Verdict unclear if tuition incentive grant will supplement CMU’s base funding


Ashley Chaplain said she has read through Gov. Rick Snyder’s 156-page budget proposal and she does not like the accounting gimmicks she sees.

About 40 students attended a University Budget Forum on Tuesday night to hear university administrators Kathy Wilbur and David Burdette discuss the politics behind the governor’s proposals and the impact on Central Michigan University’s budget.

“It seems like everything is coming off the backs of students,” said Chaplain, a Wixom senior, during the meeting in the Charles V. Park Library Auditorium.

Wilbur, vice president of Development and External Relations, said if CMU does not raise tuition by more than 7.1 percent to receive Snyder’s tuition incentive grant, it will shrink its proposed state cutback from 23.3 percent, or $61,431,100 in funding, to 15 percent, or $68,108,900.

“I would expect that we would be able to do that,” she said.

But Burdette, vice president of Finance and Administrative Services, said the state has not specified whether the $6,677,800 in incentive funds would funnel into CMU’s base or if the funds would be a one-time grant. If it was given as one-time funds, Burdette said CMU would not be able to count on it in 2012-13.

“Unless that becomes part of our base, that could be one-time money,” he said. “I’ve never seen anything like this and it could be a challenge.”

Burdette said the university will have to decrease expenditures and raise the tuition rate to cover the $12 million loss in funding from the 2010-11 school year when CMU received $80,132,000.

“Tuition isn’t going to solve that problem,” he said. “Part of it, but not all of it.”

University President George Ross told the CM Life editorial board March 17 there is no possibility tuition will be increased by 7.1 percent or more, but a "moderate" increase is expected. Tuition was raised 2.06 percent last year and it went up 4.6 percent in 2009.

Because some faculty groups took a zero-percent wage increase, Burdette said there is $5.2 million in expense reductions available to replace part of the lost appropriations.

CMU received the biggest cuts in funding among Michigan’s public universities, Burdette said, because the budget office calculated the average tuition hike to be 8.3 percent. He said that figure was skewed because of the CMU Promise phasing out.
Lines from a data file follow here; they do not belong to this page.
(* ===== verification/Trap.v ===== *)
(** Traps: kernel/trap.c, the interrupt controller (kernel/plic.c) and forkret() of
    kernel/proc.c.

    The control registers are [csr]; the interrupt-enable bit of sstatus is [c_sie].
    The registers of the interrupt controller are words of [mem]; what the claim register
    holds when a trap comes is the device's choice. *)
From S2P Require Import Prelude Pstat Kernel Spinlock Sched Cstring Riscv Kalloc Vm ProcMem Sleeplock Uart Bio Log Fs.
From S2P Require Import Console Pipe Virtio File Proc Exec Syscall.

Section trap.
Context {img : Image}.

Definition SSTATUS_SPP : Z := 256.
Definition SSTATUS_SPIE : Z := 32.

Definition cpuid : K nat := get hartid.
Definition csr_get (f : csrs → Z) : K Z := get (λ s, f (csr s)).
Definition csr_put (f : csrs → csrs) : K unit := modify (λ s, set_csr (f (csr s)) s).

(** ** kernel/plic.c *)

Definition PLIC_SENABLE (hart : Z) : Z := PLIC + 8320 + hart * 256.
Definition PLIC_SPRIORITY (hart : Z) : Z := PLIC + 2101248 + hart * 8192.
Definition PLIC_SCLAIM (hart : Z) : Z := PLIC + 2101252 + hart * 8192.

Definition plicinit : K unit :=
  wmem (λ m, store32 m (PLIC + UART0_IRQ * 4) 1) ;;
  wmem (λ m, store32 m (PLIC + VIRTIO0_IRQ * 4) 1).
Definition plicinithart : K unit :=
  hart <- cpuid ;;
  wmem (λ m, store32 m (PLIC_SENABLE (Z.of_nat hart))
               (Z.lor (Z.shiftl 1 UART0_IRQ) (Z.shiftl 1 VIRTIO0_IRQ))) ;;
  wmem (λ m, store32 m (PLIC_SPRIORITY (Z.of_nat hart)) 0).
Definition plic_claim : K Z :=
  hart <- cpuid ;;
  irq <- get (λ s, load32 (mem s) (PLIC_SCLAIM (Z.of_nat hart))) ;;
  ret (i32 irq).
Definition plic_complete (irq : Z) : K unit :=
  hart <- cpuid ;;
  wmem (λ m, store32 m (PLIC_SCLAIM (Z.of_nat hart)) irq).

(** ** kernel/trap.c *)

Definition trapinit : K unit := initlock L_ticks.
Definition trapinithart : K unit := csr_put (set_r_stvec kernelvec).

Definition clockintr : K unit :=
  id <- cpuid ;;
  when (bool_decide (id = 0%nat))
    (acquire L_ticks ;;
     modify (λ s, set_ticks (u32 (ticks s + 1)) s) ;;
     wakeup Ch_ticks ;;
     release L_ticks ;;
     clock_tick_accounting) ;;
  csr_put (λ c, set_r_stimecmp (u64 (r_time c + 1000000)) c).

Definition EXTERNAL : Z := 2 ^ 63 + 9.
Definition TIMER : Z := 2 ^ 63 + 5.
Definition devintr : K Z :=
  scause <- csr_get r_scause ;;
  if scause =? EXTERNAL then
    irq <- plic_claim ;;
    (if irq =? UART0_IRQ then uartintr
     else if irq =? VIRTIO0_IRQ then virtio_disk_intr
     else when (negb (irq =? 0)) (printk ("unexpected interrupt irq=%d" +:+ newline) [Num irq])) ;;
    when (negb (irq =? 0)) (plic_complete irq) ;;
    ret 1
  else if scause =? TIMER then clockintr ;; ret 2
  else ret 0.

(** The block at the end of usertrap() and kerneltrap(). *)
Definition charge_tick (p : nat) : K unit :=
  should_yield <- locked (L_proc p)
    (m <- get (λ s, p_mt (proc_at s p)) ;;
     modify (upd_proc p (set_p_mt (tick_account m).1)) ;;
     ret (tick_account m).2) ;;
  when should_yield yield.

Definition prepare_return : K unit :=
  p <- curproc ;;
  intr_off ;;
  csr_put (set_r_stvec (TRAMPOLINE + (uservec - trampoline))) ;;
  satp <- csr_get r_satp ;;
  set_tf p TF_kernel_satp satp ;;
  kstack <- get (λ s, p_kstack (proc_at s p)) ;;
  set_tf p TF_kernel_sp (u64 (kstack + PGSIZE)) ;;
  set_tf p TF_kernel_trap usertrap_addr ;;
  hart <- cpuid ;;
  set_tf p TF_kernel_hartid (Z.of_nat hart) ;;
  csr_put (λ c, set_r_sstatus (Z.lor (Z.land (r_sstatus c) (2 ^ 64 - 1 - SSTATUS_SPP)) SSTATUS_SPIE) c) ;;
  epc <- get_tf p TF_epc ;;
  csr_put (set_r_sepc epc).

(** What usertrap() does about the cause of the trap; the result is [which_dev]. *)
Definition handle_cause (junk : nat → list Z) (p : nat) : K Z :=
  scause <- csr_get r_scause ;;
  if scause =? 8 then
    k <- killed p ;;
    when (negb (k =? 0)) (kexit (-1)) ;;
    epc <- get_tf p TF_epc ;;
    set_tf p TF_epc (u64 (epc + 4)) ;;
    intr_on ;;
    syscall junk ;;
    ret 0
  else
    which_dev <- devintr ;;
    if negb (which_dev =? 0) then ret which_dev else
    stval <- csr_get r_stval ;;
    pt <- pagetable_of p ;;
    pa <- (if (scause =? 15) || (scause =? 13) then vmfault pt stval (scause =? 13) else ret 0) ;;
    if negb (pa =? 0) then ret 0 else
    pid <- get (λ s, p_pid (proc_at s p)) ;;
    printk ("usertrap(): unexpected scause 0x%lx pid=%d" +:+ newline) [Num scause; Num pid] ;;
    sepc <- csr_get r_sepc ;;
    printk ("            sepc=0x%lx stval=0x%lx" +:+ newline) [Num sepc; Num stval] ;;
    setkilled p ;;
    ret 0.
Definition usertrap (junk : nat → list Z) : K Z :=
  sstatus <- csr_get r_sstatus ;;
  if bit sstatus SSTATUS_SPP then panic "usertrap: not from user mode" else
  csr_put (set_r_stvec kernelvec) ;;
  p <- curproc ;;
  sepc <- csr_get r_sepc ;;
  set_tf p TF_epc sepc ;;
  which_dev <- handle_cause junk p ;;
  k <- killed p ;;
  when (negb (k =? 0)) (kexit (-1)) ;;
  when (which_dev =? 2) (charge_tick p) ;;
  prepare_return ;;
  pt <- pagetable_of p ;;
  ret (MAKE_SATP pt).

Definition kerneltrap : K unit :=
  sepc <- csr_get r_sepc ;;
  sstatus <- csr_get r_sstatus ;;
  scause <- csr_get r_scause ;;
  if negb (bit sstatus SSTATUS_SPP) then panic "kerneltrap: not from supervisor mode" else
  sie <- intr_get ;;
  if sie : bool then panic "kerneltrap: interrupts enabled" else
  which_dev <- devintr ;;
  if which_dev =? 0 then
    stval <- csr_get r_stval ;;
    sepc <- csr_get r_sepc ;;
    printk ("scause=0x%lx sepc=0x%lx stval=0x%lx" +:+ newline) [Num scause; Num sepc; Num stval] ;;
    panic "kerneltrap"
  else
  me <- myproc ;;
  (match me with Some p => when (which_dev =? 2) (charge_tick p) | None => ret tt end) ;;
  csr_put (set_r_sepc sepc) ;;
  csr_put (set_r_sstatus sstatus) ;;
  modify (upd_cur (set_c_sie sie)).

(** ** forkret()

    [first] is its static variable, false once a process has been through here; the
    result is the argument of userret, the user page table. *)
Definition forkret (first : bool) : K Z :=
  p <- curproc ;;
  release (L_proc p) ;;
  when first
    (fsinit ROOTDEV ;;
     r <- kexec (chars "/init") [chars "/init"] ;;
     set_tf p TF_a0 r ;;
     a0 <- get_tf p TF_a0 ;;
     when (a0 =? 2 ^ 64 - 1) (panic "exec")) ;;
  prepare_return ;;
  pt <- pagetable_of p ;;
  ret (MAKE_SATP pt).
End trap.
“We had the Promise so we have what we call different cohorts,” Burdette said. “If you fall off the Promise, you go from what is a pretty low rate to a higher rate.”

Because the tuition hike was calculated to be the highest among Michigan's public universities, CMU received the biggest cut, he said.

Wilbur said the tuition incentive grant and variations in funding based on tuition hikes weren’t the only new developments Snyder made. She said the governor also proposed passing the budget sooner — by June 1 instead of Oct. 1 — and he folded the higher education budget into the K-12 budget funded through the school aid fund.

Wilbur said the school aid fund is a fairly healthy budget, though it is already maxed out to fund K-12.

“In effect, (this arrangement) set up a very unhealthy conflict with K-12,” Wilbur said, adding K-12 does not want higher education funded through the school aid fund and the proposal has sparked a level of debate.

“It is not a safe haven,” she said. “We are not sure how this will play out.”

The switch to the June 1 deadline would be a positive change, WIlbur said.

“Whether (the budget) is good, bad or ugly — at least you know (what state appropriations will be),” she said.

Ross is scheduled to testify in Lansing on March 30 with administrators from Wayne State University and Western Michigan University.